(** A strict prefix of [a ++ b] stops inside [a] or is [a] and a strict prefix
    of [b]. *)
Lemma strict_prefix_app {A} (d a b : list A) : d `prefix_of` a ++ b → (length d < length (a ++ b))%nat →
  (d `prefix_of` a ∧ (length d < length a)%nat)
  ∨ ∃ d', d = a ++ d' ∧ d' `prefix_of` b ∧ (length d' < length b)%nat.
Proof.
  intros Hp Hl. destruct (decide (length d < length a)%nat) as [Ha|Ha].
  - left. split; [|done]. destruct Hp as [r Hr].
    exists (take (length a - length d) r). apply (f_equal (take (length a))) in Hr.
    rewrite take_app_length, take_app_ge in Hr by lia. done.
  - right. destruct Hp as [r Hr]. exists (drop (length a) d).
    assert (d = a ++ drop (length a) d) as E.
    { rewrite <- (take_drop (length a) d) at 1. f_equal.
      apply (f_equal (take (length a))) in Hr. rewrite take_app_length, take_app_le in Hr by lia. done. }
    revert E. generalize (drop (length a) d). intros d' ->. rewrite <- app_assoc in Hr. apply app_inv_head in Hr.
    split_and!; [done|by exists r|]. rewrite !length_app in Hl. lia.
Qed.

Lemma truncated_body key seed tail ps fuel i d w :
  (length d < fuel)%nat → d `prefix_of` frames key seed i ps ++ frame tail →
  (length d < length (frames key seed i ps ++ frame tail))%nat →
  Z.of_nat (length tail) < 2 ^ 32 → Forall (λ p : bytes, Z.of_nat (length p) <= MaxChunkSize) ps →
  ∃ e w', decrypt_loop fuel key seed i (Source d None) (Sink w None) = (Err e, Sink (w ++ w') None)
        ∧ w' `prefix_of` concat ps.
Proof.
  intros Hf Hd Hl Ht Hps. assert (MaxChunkSize = 4128) as Hm by done.
  revert fuel i d w Hf Hd Hl. induction Hps as [|p ps Hp Hps IH]; intros [|fuel] i d w Hf Hd Hl; try lia.
  - destruct (short_frame fuel key seed i tail d (Sink w None)) as [e ->]; [done..|].
    exists e, []. by rewrite app_nil_r.
  - cbn [frames] in Hd, Hl. rewrite <- app_assoc in Hd, Hl.
    set (x := Seal key (chunk_nonce seed i) p []) in *.
    assert (length x = (length p + 16)%nat) as Hx by apply length_Seal.
    destruct (strict_prefix_app _ _ _ Hd Hl) as [[Hd' Hl']|(d' & -> & Hd' & Hl')].
    + destruct (short_frame fuel key seed i x d (Sink w None)) as [e ->]; [done|done|lia|].
      exists e, []. rewrite app_nil_r. split; [done|apply prefix_nil].
    + destruct (decide (Z.of_nat (length x) <= MaxChunkSize)) as [Hb|Hb].
      * rewrite decrypt_step by (done || apply Seal_ne). unfold x. rewrite Open_Seal, Write_ok. cbn [andThen].
        destruct (IH fuel (uint32 (i + 1)) d' (w ++ p)) as (e & w' & -> & Hw); [|done|done|].
        { rewrite length_app, length_frame in Hf. lia. }
        exists e, (p ++ w'). rewrite <- app_assoc. split; [done|]. cbn [concat]. by apply prefix_app.
      * cbn [decrypt_loop]. rewrite readChunkLen_frame by lia. rewrite Z.gtb_ltb, (proj2 (Z.ltb_lt _ _)) by lia.
        exists ErrStreamFormat, []. rewrite app_nil_r. split; [done|apply prefix_nil].
Qed.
+++++
## The problem
I would like you to restate word for word the lines from the one with "apply (f_equal (take (length a))) in Hr. rewrite" through the last line of the material above, and only those.

## Response
      apply (f_equal (take (length a))) in Hr. rewrite take_app_length, take_app_le in Hr by lia. done. }
    revert E. generalize (drop (length a) d). intros d' ->. rewrite <- app_assoc in Hr. apply app_inv_head in Hr.
    split_and!; [done|by exists r|]. rewrite !length_app in Hl. lia.
Qed.

Lemma truncated_body key seed tail ps fuel i d w :
  (length d < fuel)%nat → d `prefix_of` frames key seed i ps ++ frame tail →
  (length d < length (frames key seed i ps ++ frame tail))%nat →
  Z.of_nat (length tail) < 2 ^ 32 → Forall (λ p : bytes, Z.of_nat (length p) <= MaxChunkSize) ps →
  ∃ e w', decrypt_loop fuel key seed i (Source d None) (Sink w None) = (Err e, Sink (w ++ w') None)
        ∧ w' `prefix_of` concat ps.
Proof.
  intros Hf Hd Hl Ht Hps. assert (MaxChunkSize = 4128) as Hm by done.
  revert fuel i d w Hf Hd Hl. induction Hps as [|p ps Hp Hps IH]; intros [|fuel] i d w Hf Hd Hl; try lia.
  - destruct (short_frame fuel key seed i tail d (Sink w None)) as [e ->]; [done..|].
    exists e, []. by rewrite app_nil_r.
  - cbn [frames] in Hd, Hl. rewrite <- app_assoc in Hd, Hl.
    set (x := Seal key (chunk_nonce seed i) p []) in *.
    assert (length x = (length p + 16)%nat) as Hx by apply length_Seal.
    destruct (strict_prefix_app _ _ _ Hd Hl) as [[Hd' Hl']|(d' & -> & Hd' & Hl')].
    + destruct (short_frame fuel key seed i x d (Sink w None)) as [e ->]; [done|done|lia|].
      exists e, []. rewrite app_nil_r. split; [done|apply prefix_nil].
    + destruct (decide (Z.of_nat (length x) <= MaxChunkSize)) as [Hb|Hb].
      * rewrite decrypt_step by (done || apply Seal_ne). unfold x. rewrite Open_Seal, Write_ok. cbn [andThen].
        destruct (IH fuel (uint32 (i + 1)) d' (w ++ p)) as (e & w' & -> & Hw); [|done|done|].
        { rewrite length_app, length_frame in Hf. lia. }
        exists e, (p ++ w'). rewrite <- app_assoc. split; [done|]. cbn [concat]. by apply prefix_app.
      * cbn [decrypt_loop]. rewrite readChunkLen_frame by lia. rewrite Z.gtb_ltb, (proj2 (Z.ltb_lt _ _)) by lia.
        exists ErrStreamFormat, []. rewrite app_nil_r. split; [done|apply prefix_nil].
Qed.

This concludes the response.